新型コロナウイルスに感染して、10日以上昏睡状態で病と闘い続けた女性が、出産12日後に初めて、我が子と対面した。
ニューヨークに住むヤニーラ・ソリアーノさんは4月初旬、陣痛の最中に呼吸困難になり、ベイショアにあるサウスサイド病院に入院した。
abcニュースによると、ソリアーノさんは新型コロナウイルスの感染が確認され、酸素レベルが低い状態だった。人工呼吸器をつけて治療するために、ソリアーノさんを麻酔で昏睡状態にしなければならなかった、とサウスサイド病院のベンジャミン・シュワルツ医師は説明する。
ソリアーノさんの息子のウォルターさんは、緊急帝王切開で4月3日に生まれた。
赤ちゃんが生まれた時、ソリアーノさんは目覚めていない状態で、赤ちゃんの泣き声を聞くことも、赤ちゃんを抱くこともできなかった、とシュワルツ医師は語る。
「ほとんどの場合、お母さんたちは意識のある状態で出産し、出産後すぐに赤ちゃんを抱くことができます」
「しかし、今回のケースでは、お母さんが病気で人工呼吸器をつけなければならず、出産前に麻酔で無意識の状態にしなければなりませんでした」
■生まれて12日目に、初めて会えた
ソリアーノさんは11日間、人工呼吸器をつけたまま昏睡状態で過ごした。人工呼吸器が外れたのは出産から10日たった4月13日だった。
そして4月15日、ソリアーノさんは無事に病院を退院し、初めて赤ちゃんに対面した。
車椅子に乗ったソリアーノさんに夫が生後12日のウォルターさんを手渡すと、病院のスタッフから大きな拍手が沸き起こった。
シュワルツ医師は、治療に携わった全てのスタッフを誇りに思うと述べ、ソリアーノさんの回復と退院は希望だと語る。

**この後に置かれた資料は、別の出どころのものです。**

(** * pyhmmer.hmmer: the threaded search dispatcher

    A shallow embedding of [src/pyhmmer/hmmer.py]: the [_Chore] result slot,
    the [_BaseWorker] thread loop, the [_BaseDispatcher] constructor with its
    two generators ([_single_threaded], [_multi_threaded]) and the [cpus]
    selection of the four entry points.

    Threads are modelled by an interleaving semantics: a state holds the
    shared objects (the chores, the semaphore, the queue, the counter and the
    kill switch), the locals of the generator running in the main thread and
    the program point of every worker thread; [step] runs one actor for one
    atomic action, and a schedule is a list of actors. An action is one
    operation on a shared object (a [put], a [release], an [acquire], a
    [set], a call of [process] with its one read of the counter), together
    with the thread-local statements around it. The queries are a finite
    sequence whose iteration does not raise, and the caller neither closes
    nor abandons the generator.

    Beside the dispatcher the file embeds the [query] methods of the four
    worker classes, with their dispatch on the class of the query, the
    conversion of the profiles in [hmmscan], and the check of existing
    files of the command-line [_hmmpress]. The engine (the pipelines, the
    writers of HMMs, profiles and indexes) is a parameter of these
    definitions. *)

From Stdlib Require Import ZArith Lia.
From stdpp Require Import base numbers option strings gmap list.
Lemma skipDot_advance rest i :
  advance rest i (skipDot rest i).1 (skipDot rest i).2.
Proof.
  destruct rest as [|c rest]; simpl; [apply advance_refl|].
  case_decide; simpl; auto using advance_refl, advance_step.
Qed.

Lemma parseDec_advance rest i :
  advance rest i (parseDec rest i).2.1 (parseDec rest i).2.2.
Proof.
  destruct rest as [|c rest]; simpl; [apply advance_refl|].
  destruct (isDigit c); simpl; auto using advance_refl, advance_step.
Qed.

Lemma skipLine_advance rest : ∀ i,
  advance rest i (skipLine rest i).1 (skipLine rest i).2.
Proof.
  induction rest as [|c rest IH]; intros i; simpl; [apply advance_refl|].
  case_decide; simpl; [apply advance_step|]. apply advance_cons, IH.
Qed.

Lemma parseTemp_advance rest i :
  advance rest i (parseTemp rest i).2.1 (parseTemp rest i).2.2.
Proof.
  unfold parseTemp.
  pose proof (parseSign_advance rest i) as H1.
  destruct (parseSign rest i) as [sg [r1 i1]]; simpl in H1.
  pose proof (parseInt_advance r1 i1 0) as H2.
  destruct (parseInt r1 i1 0) as [ip [r2 i2]]; simpl in H2.
  pose proof (skipDot_advance r2 i2) as H3.
  destruct (skipDot r2 i2) as [r3 i3]; simpl in H3.
  pose proof (parseDec_advance r3 i3) as H4.
  destruct (parseDec r3 i3) as [dd [r4 i4]]; simpl in H4.
  pose proof (skipLine_advance r4 i4) as H5.
  destruct (skipLine r4 i4) as [r5 i5]; simpl in *.
  eauto using advance_trans.
Qed.

(** The value and the bytes left do not depend on the index. *)
Lemma parseSign_index rest i j :
  (parseSign rest i).1 = (parseSign rest j).1 ∧
  (parseSign rest i).2.1 = (parseSign rest j).2.1.
Proof. destruct rest; simpl; repeat case_decide; done. Qed.

Lemma parseInt_index rest : ∀ i j acc,
  (parseInt rest i acc).1 = (parseInt rest j acc).1 ∧
  (parseInt rest i acc).2.1 = (parseInt rest j acc).2.1.
Proof. induction rest as [|c rest IH]; intros; simpl; [done|]. destruct (isDigit c); auto. Qed.

Lemma skipDot_index rest i j : (skipDot rest i).1 = (skipDot rest j).1.
Proof. destruct rest; simpl; repeat case_decide; done. Qed.

Lemma parseDec_index rest i j :
  (parseDec rest i).1 = (parseDec rest j).1 ∧
  (parseDec rest i).2.1 = (parseDec rest j).2.1.
Proof. destruct rest as [|c rest]; simpl; [done|]. destruct (isDigit c); done. Qed.

Lemma skipLine_index rest : ∀ i j, (skipLine rest i).1 = (skipLine rest j).1.
Proof. induction rest as [|c rest IH]; intros; simpl; [done|]. case_decide; auto. Qed.
(** When the Key Resolver returns, each row it was given comes out once,
    in order, with the first row of each dimension that has its natural
    key, or with nulls. *)
Lemma key_resolver_lookup (transactions_df : list Resolved.row) (w w' : World)
  (keyed : list Keyed.row) :
  key_resolver transactions_df w = (w', inr keyed) ->
  w' = assign_dim_date (map (DimDate.assign_date to_datetime)) w
  /\ keyed =
     map (fun r =>
            (r,
             find (fun d => key_eqb (Resolved.transaction_currency r)
                              (DimCurrency.transaction_currency d))
               (dim_currency w),
             find (fun d => key_eqb (Resolved.category r)
                              (DimCategory.category d))
               (dim_category w),
             find (fun d => key_eqb (Resolved.transaction_date r)
                              (DimDate.date d))
               (dim_date w')))
       transactions_df.
Proof.
  rewrite key_resolver_run. cbv zeta.
  destruct (is_unique (map DimCurrency.transaction_currency (dim_currency w)))
    eqn:Ucur; [| discriminate].
  destruct (is_unique (map DimCategory.category (dim_category w)))
    eqn:Ucat; [| discriminate].
  destruct (is_unique
              (map DimDate.date
                 (dim_date
                    (assign_dim_date (map (DimDate.assign_date to_datetime)) w))))
    eqn:Udate; [| discriminate].
  apply is_unique_NoDup in Ucur, Ucat, Udate.
  intro E. inversion E; subst w' keyed; clear E.
  split; [reflexivity |].
  rewrite (merge_left_unique _ _ transactions_df _ Ucur).
  rewrite (merge_left_unique _ _ _ _ Ucat).
  rewrite (merge_left_unique _ _ _ _ Udate).
  rewrite !map_map. reflexivity.
Qed.
(** [PUT /api/auth/change-password] for the authenticated user [uid]. *)
Definition changePassword (compare : string → string → bool)
    (hash : string → string) (uid : ObjectId)
    (currentPassword newPassword : option string) (db : Db) : Db * Response :=
  if negb (filled currentPassword && longEnough newPassword) then
    (db, mkResponse 400 false "Validation failed")
  else
    match currentPassword, newPassword with
    | Some current, Some new =>
        match users db !! uid with
        | None => (db, mkResponse 404 false "User not found")
        | Some u =>
            if negb (compare current (User.password u)) then
              (db, mkResponse 400 false "Current password is incorrect")
            else
              (set_users (<[uid := savePassword hash new u]> (users db)) db,
               mkResponse 200 true "Password changed successfully")
        end
    | _, _ => (db, mkResponse 400 false "Validation failed")
    end.

(** [User.findOne({ $or: [{ email }, { phone }] })]: one of the users that
    match, here the first in the order of the ids. *)
Definition findByIdentifier (toLowerCase : string → string) (identifier : string)
    (db : Db) : option (ObjectId * User.t) :=
  snd <$> list_find (λ ku, User.email ku.2 = toLowerCase identifier
                           ∨ User.phone ku.2 = identifier)
            (map_to_list (users db)).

「人工呼吸器をつけることになった新型コロナウイルス感染症の患者の多くが、亡くなりました」
「しかしこのお母さんは回復しただけでなく、自力で車椅子から立って車に乗り、赤ちゃんを抱くことができたのです。彼女は、今闘っている患者や将来の患者の希望です」
ウォルターさんは新型コロナウイルスに感染していないというが、医師たちは今後数週間、遠隔治療でウォルターさんの健康状態を見守る予定だ。